Your assignment: Within the records below is a range that opens at the line with "(count_upto n p < count_upto n q)%nat." and closes at the line with "[ascii], read as". Return that range word for word, both ends included, and only that range.

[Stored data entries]
- - - -

(** A step that finalized a cell does nothing when run again, and leaves
    every step that did nothing without effect. *)
Lemma finalized_by_settles r c t t' r' c' :
  finalized_by r c t t' ->
  ((r', c') = (r, c) \/ finalizeUniqueCells_body r' c' t = Ok t) ->
  finalizeUniqueCells_body r' c' t' = Ok t'.
Proof.
  intros (row & cell & lr & lc & Hr & Hc & Hrow & Hcell & Hst & Hlr & Hlc
          & Hv & Hlrv & Hlcv & ->) Hcase.
  pose proof (lookup_lt_Some _ _ _ Hcell) as Lc.
  pose proof (lookup_lt_Some _ _ _ Hlrv) as Lr.
  pose proof (lookup_lt_Some _ _ _ Hlcv) as Lcc.
  unfold finalizeUniqueCells_body at 1. simpl.
  rewrite (at2_insert _ _ _ row) by done.
  case_decide as Hd; simpl; [done|].
  destruct Hcase as [[= -> ->] | Hnoop]; [exfalso; apply Hd; lia|].
  unfold finalizeUniqueCells_body in Hnoop.
  destruct (at2 (cells t) r' c') as [cell'| | |] eqn:Hc'; simpl in *;
    try discriminate.
  destruct (state cell') eqn:Hst'; try done.
  rewrite (at2_insert _ _ _ lr) by done.
  case_decide as Hd1; simpl; [done|].
  destruct (at2 (rowCounts t) r' (value cell')) as [x| | |] eqn:Hx;
    simpl in *; try discriminate.
  destruct (Z.eqb_spec x 1) as [->|Hx1]; simpl in *; [|done].
  rewrite (at2_insert _ _ _ lc) by done.
  case_decide as Hd2; simpl; [done|].
  destruct (at2 (columnCounts t) c' (value cell')) as [y| | |] eqn:Hy;
    simpl in *; try discriminate.
  destruct (Z.eqb_spec y 1) as [->|Hy1]; simpl in *; [|done].
  exfalso.
  apply bind_Ok in Hnoop as (t1 & H1 & H). apply bind_Ok in H as (t2 & H2 & H).
  apply bind_Ok in H as (t3 & H3 & [= H]).
  apply at2_Ok in Hc' as (row' & Hr' & Hc0' & Hrow' & Hcell').
  apply set_cell_state_Ok in H1 as (row'' & cell'' & _ & _ & Hrow'' & Hcell'' & ->).
  apply set_rowCount_Ok in H2 as (? & _ & _ & _ & ->).
  apply set_columnCount_Ok in H3 as (? & _ & _ & _ & ->).
  simplify_eq. simpl in H.
  assert (Hcs : cells t = <[Z.to_nat r' := <[Z.to_nat c' := setState cell' Final]> row']> (cells t))
    by (rewrite <- H at 1; done).
  assert (Hl : <[Z.to_nat r' := <[Z.to_nat c' := setState cell' Final]> row']> (cells t)
               !! Z.to_nat r' = Some (<[Z.to_nat c' := setState cell' Final]> row'))
    by (apply list_lookup_insert_eq; by eapply lookup_lt_Some).
  rewrite <- Hcs, Hrow' in Hl. injection Hl as Hl.
  assert (Hl2 : <[Z.to_nat c' := setState cell' Final]> row' !! Z.to_nat c'
                = Some (setState cell' Final))
    by (apply list_lookup_insert_eq; by eapply lookup_lt_Some).
  rewrite <- Hl, Hcell' in Hl2. injection Hl2 as Hl2.
  rewrite Hl2 in Hst'. discriminate.
Qed.

Lemma finalizeUniqueCells_body_settles r c t t' r' c' :
  finalizeUniqueCells_body r c t = Ok t' ->
  ((r', c') = (r, c) \/ finalizeUniqueCells_body r' c' t = Ok t) ->
  finalizeUniqueCells_body r' c' t' = Ok t'.
Proof.
  intros H Hcase.
  destruct (finalizeUniqueCells_body_Ok _ _ _ _ H) as [[-> Hn] | Hf].
  - destruct Hcase as [[= -> ->] | Hnoop]; done.
  - by eapply finalized_by_settles.
Qed.

Lemma finalizeUniqueCells_body_size r c t t' :
  finalizeUniqueCells_body r c t = Ok t' -> size t' = size t.
Proof.
  intros H. destruct (finalizeUniqueCells_body_Ok _ _ _ _ H) as [[-> _] | Hf];
    [done|]. destruct Hf as (? & ? & ? & ? & Hf). decompose [and] Hf. by subst.
Qed.

Lemma finalizeUniqueCells_settles t t1 :
  finalizeUniqueCells t = Ok t1 ->
  size t1 = size t /\ settled_before (size t) 0 t1.
Proof.
  intros H.
  assert (R : rpred (fun s => size s = size t /\ settled_before (size t) 0 s)
                (fun _ => True) True True (finalizeUniqueCells t));
    [|by rewrite H in R].
  unfold finalizeUniqueCells.
  destruct (Z.le_gt_cases 0 (size t)) as [Hsz|Hsz].
  2:{ replace (Z.to_nat (size t)) with O by lia. simpl. split; [done|].
      intros r' c' Hrc. lia. }
  pose proof (for_loop_rpred
    (fun r s => size s = size t /\ settled_before r 0 s)
    (fun _ => True) True True (Z.to_nat (size t)) 0) as L.
  rewrite Z2Nat.id in L by done. simpl in L. apply L; clear L.
  { split; [done|]. intros r' c' Hrc. lia. }
  intros r s Hr [Hs Hset]. rewrite Hs.
  pose proof (for_loop_rpred
    (fun c s => size s = size t /\ settled_before r c s)
    (fun _ => True) True True (Z.to_nat (size t)) 0) as L.
  rewrite Z2Nat.id in L by done. simpl in L.
  eapply rpred_mono; [apply L; clear L | | done | done | done].
  - split; [done|]. intros r' c' Hrc. apply Hset. lia.
  - intros c s' Hc [Hs' Hset'].
    destruct (finalizeUniqueCells_body r c s') as [s''| | |] eqn:Hb; simpl; try done.
    assert (Hs'' : size s'' = size t)
      by (rewrite <- Hs'; by eapply finalizeUniqueCells_body_size).
    split; [done|].
    intros r' c' Hrc. eapply finalizeUniqueCells_body_settles; [done|].
    destruct (decide ((r', c') = (r, c))) as [|Hne]; [by left|right].
    apply Hset'. rewrite Hs'. rewrite Hs'' in Hrc.
    destruct Hrc as [Hrc|[-> Hrc]]; [by left|right]. split; [done|].
    assert (c' <> c) by congruence. lia.
  - intros s' [Hs' Hset']. split; [done|]. intros r' c' Hrc. apply Hset'.
    rewrite Hs'. destruct Hrc as [Hrc|[-> Hrc]]; [|lia].
    destruct (decide (r' = r)) as [->|]; [right; lia | left; lia].
Qed.

(** A second run of the scan changes nothing. *)
Lemma finalizeUniqueCells_twice (t t1 : Table) :
  finalizeUniqueCells t = Ok t1 -> finalizeUniqueCells t1 = Ok t1.
Proof.
  intros H. apply finalizeUniqueCells_settles in H as [Hs Hset].
  unfold finalizeUniqueCells. rewrite Hs.
  apply for_loop_noop. intros r Hr. apply for_loop_noop. intros c Hc.
  apply Hset. rewrite Hs. left. lia.
Qed.

(** ** Counting *)

Lemma count_upto_le n p : (count_upto n p <= n)%nat.
Proof. induction n; simpl; [lia|]. destruct (p n); lia. Qed.

Lemma count_upto_mono n p q :
  (forall i, (i < n)%nat -> p i = true -> q i = true) ->
  (count_upto n p <= count_upto n q)%nat.
Proof.
  induction n as [|n IH]; intros H; simpl; [lia|].
  assert (count_upto n p <= count_upto n q)%nat by (apply IH; auto).
  destruct (p n) eqn:Hp; [rewrite (H n) by (lia || done)|]; destruct (q n); lia.
Qed.

Lemma count_upto_strict n p q k :
  (forall i, (i < n)%nat -> p i = true -> q i = true) ->
  (k < n)%nat -> q k = true -> p k = false ->
  (count_upto n p < count_upto n q)%nat.
Proof.
  induction n as [|n IH]; intros H Hk Hq Hp; simpl; [lia|].
  destruct (decide (k = n)) as [->|Hne].
  - rewrite Hq, Hp. assert (count_upto n p <= count_upto n q)%nat
      by (apply count_upto_mono; auto). lia.
  - assert (count_upto n p < count_upto n q)%nat by (apply IH; auto; lia).
    destruct (p n) eqn:Hpn; [rewrite (H n) by (lia || done)|];
      destruct (q n); lia.
Qed.
(** * ROS2 universal porting framework: the spec patch pipeline and its helpers

    A shallow embedding of the text transforms of [pipeline/scripts/fix_specs.py],
    the naming, version and archive code of [pipeline/scripts/gen_tarballs.py],
    the version reader of [pipeline/scripts/legacy/split_legacy.py] and the
    package-list loaders, then of the loops of [main] of [fix_specs.py],
    [gen_tarballs.py] and [gen_template_specs.py], of [find_input_spec],
    [find_git_root] and [safe_copytree], followed by the properties of these
    functions.

    A Python [str] is modelled as a list of characters.  A character is an
    [ascii], read as the code point of the same number, so the documents
    covered are those whose code points are below 256; the character classes
    ([str.isspace], the [\s] and [\w] of [re], the line boundaries of
    [str.splitlines]) are those of CPython on that range. *)

From Stdlib Require Import List Ascii String Bool Arith Lia Sorted Permutation.
Import ListNotations.

Open Scope string_scope.
Open Scope nat_scope.
Open Scope list_scope.
Open Scope bool_scope.

Set Warnings "-register-all".

(* ===================================================================== *)
(** * Part I: the embedding                                              *)
(* ===================================================================== *)

(** ** Python strings *)

Definition text := list ascii.

Definition txt (s : string) : text := list_ascii_of_string s.

Definition code (c : ascii) : nat := nat_of_ascii c.

Definition lf : ascii := ascii_of_nat 10.
Definition cr : ascii := ascii_of_nat 13.
Definition dq : ascii := ascii_of_nat 34.
Definition sp : ascii := ascii_of_nat 32.

Definition is_lf (c : ascii) : bool := Ascii.eqb c lf.

Definition is_dq (c : ascii) : bool := Ascii.eqb c dq.

(** [str.isspace] on one character, which is also [\s] of [re]. *)
Definition is_space (c : ascii) : bool :=
  let n := code c in
  ((9 <=? n) && (n <=? 13)) || ((28 <=? n) && (n <=? 32))
  || (n =? 133) || (n =? 160).

(** [\w] of [re] on a [str] pattern: alphanumeric or underscore. *)
Definition is_word (c : ascii) : bool :=
  let n := code c in
  ((48 <=? n) && (n <=? 57)) || ((65 <=? n) && (n <=? 90)) || (n =? 95)
  || ((97 <=? n) && (n <=? 122))
  || (n =? 170) || (n =? 178) || (n =? 179) || (n =? 181) || (n =? 185)
  || (n =? 186) || ((188 <=? n) && (n <=? 190))
  || ((192 <=? n) && (n <=? 214)) || ((216 <=? n) && (n <=? 246))
  || (248 <=? n).

(** The line boundaries of [str.splitlines]. *)
Definition is_linebreak (c : ascii) : bool :=
  let n := code c in
  ((10 <=? n) && (n <=? 13)) || ((28 <=? n) && (n <=? 30)) || (n =? 133).

Fixpoint text_eqb (a b : text) : bool :=
  match a, b with
  | [], [] => true
  | x :: a', y :: b' => Ascii.eqb x y && text_eqb a' b'
  | _, _ => false
  end.

(** [s.startswith(p)] *)
Fixpoint starts_with (p s : text) : bool :=
  match p, s with
  | [], _ => true
  | a :: p', b :: s' => Ascii.eqb a b && starts_with p' s'
  | _ :: _, [] => false
  end.

(** [p in s] *)
Fixpoint contains (p s : text) : bool :=
  starts_with p s
  || match s with
     | [] => false
     | _ :: s' => contains p s'
     end.

Fixpoint drop_while (f : ascii -> bool) (s : text) : text :=
  match s with
  | [] => []
  | c :: s' => if f c then drop_while f s' else s
  end.

Fixpoint take_while (f : ascii -> bool) (s : text) : text :=
  match s with
  | [] => []
  | c :: s' => if f c then c :: take_while f s' else []
  end.

Definition lstrip (s : text) : text := drop_while is_space s.
Definition rstrip (s : text) : text := rev (drop_while is_space (rev s)).
Definition strip (s : text) : text := rstrip (lstrip s).

(** [s.lstrip("\n")] and [s.rstrip("\n")] *)
Definition lstrip_lf (s : text) : text := drop_while is_lf s.
Definition rstrip_lf (s : text) : text := rev (drop_while is_lf (rev s)).

(** [sep.join(parts)] *)
Fixpoint join (sep : text) (parts : list text) : text :=
  match parts with
  | [] => []
  | [p] => p
  | p :: rest => p ++ sep ++ join sep rest
  end.

(** [s.splitlines(keepends)]: [cur] is the line read so far.  A carriage
    return followed by a line feed is one boundary. *)
Fixpoint splitlines_from (keepends : bool) (cur : text) (s : text) : list text :=
  match s with
  | [] => match cur with [] => [] | _ => [cur] end
  | c :: s' =>
      if is_linebreak c then
        match s' with
        | c2 :: s'' =>
            if Ascii.eqb c cr && is_lf c2 then
              (cur ++ if keepends then [c; c2] else []) :: splitlines_from keepends [] s''
            else
              (cur ++ if keepends then [c] else []) :: splitlines_from keepends [] s'
        | [] => [cur ++ if keepends then [c] else []]
        end
      else splitlines_from keepends (cur ++ [c]) s'
  end.

Definition splitlines (s : text) : list text := splitlines_from false [] s.
Definition splitlines_keepends (s : text) : list text := splitlines_from true [] s.

(** [s.split()]: the maximal runs of characters that are not whitespace. *)
Fixpoint split_from (cur : text) (s : text) : list text :=
  match s with
  | [] => match cur with [] => [] | _ => [cur] end
  | c :: s' =>
      if is_space c then
        match cur with
        | [] => split_from [] s'
        | _ => cur :: split_from [] s'
        end
      else split_from (cur ++ [c]) s'
  end.

Definition split_ws (s : text) : list text := split_from [] s.

(** [s.split(sep)] for a one-character separator: the empty pieces are kept. *)
Fixpoint split_on_from (sep : ascii) (cur : text) (s : text) : list text :=
  match s with
  | [] => [cur]
  | c :: s' =>
      if Ascii.eqb c sep then cur :: split_on_from sep [] s'
      else split_on_from sep (cur ++ [c]) s'
  end.

Definition split_on (sep : ascii) (s : text) : list text := split_on_from sep [] s.

(** [s.replace(a, b)] for one-character [a] and [b]. *)
Definition replace_char (a b : ascii) (s : text) : text :=
  map (fun c => if Ascii.eqb c a then b else c) s.

(** ** Regular-expression searches of [re]

    Every pattern of the source is written out as the matcher it denotes.
    With [re.MULTILINE], [^] holds at the start of the text and after a line
    feed; the flag [bol] records that fact for the current position. *)

(** [re.search] of a pattern that begins with [^]: the leftmost line start
    whose remainder satisfies [test].  The result is the text before the
    match and the text from its start. *)
Fixpoint search_ml (test : text -> bool) (bol : bool) (s : text) : option (text * text) :=
  if bol && test s then Some ([], s)
  else match s with
       | [] => None
       | c :: s' =>
           match search_ml test (is_lf c) s' with
           | Some (pre, suf) => Some (c :: pre, suf)
           | None => None
           end
       end.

- - - -

Task result:
  (count_upto n p < count_upto n q)%nat.
Proof.
  induction n as [|n IH]; intros H Hk Hq Hp; simpl; [lia|].
  destruct (decide (k = n)) as [->|Hne].
  - rewrite Hq, Hp. assert (count_upto n p <= count_upto n q)%nat
      by (apply count_upto_mono; auto). lia.
  - assert (count_upto n p < count_upto n q)%nat by (apply IH; auto; lia).
    destruct (p n) eqn:Hpn; [rewrite (H n) by (lia || done)|];
      destruct (q n); lia.
Qed.
(** * ROS2 universal porting framework: the spec patch pipeline and its helpers

    A shallow embedding of the text transforms of [pipeline/scripts/fix_specs.py],
    the naming, version and archive code of [pipeline/scripts/gen_tarballs.py],
    the version reader of [pipeline/scripts/legacy/split_legacy.py] and the
    package-list loaders, then of the loops of [main] of [fix_specs.py],
    [gen_tarballs.py] and [gen_template_specs.py], of [find_input_spec],
    [find_git_root] and [safe_copytree], followed by the properties of these
    functions.

    A Python [str] is modelled as a list of characters.  A character is an
    [ascii], read as the code point of the same number, so the documents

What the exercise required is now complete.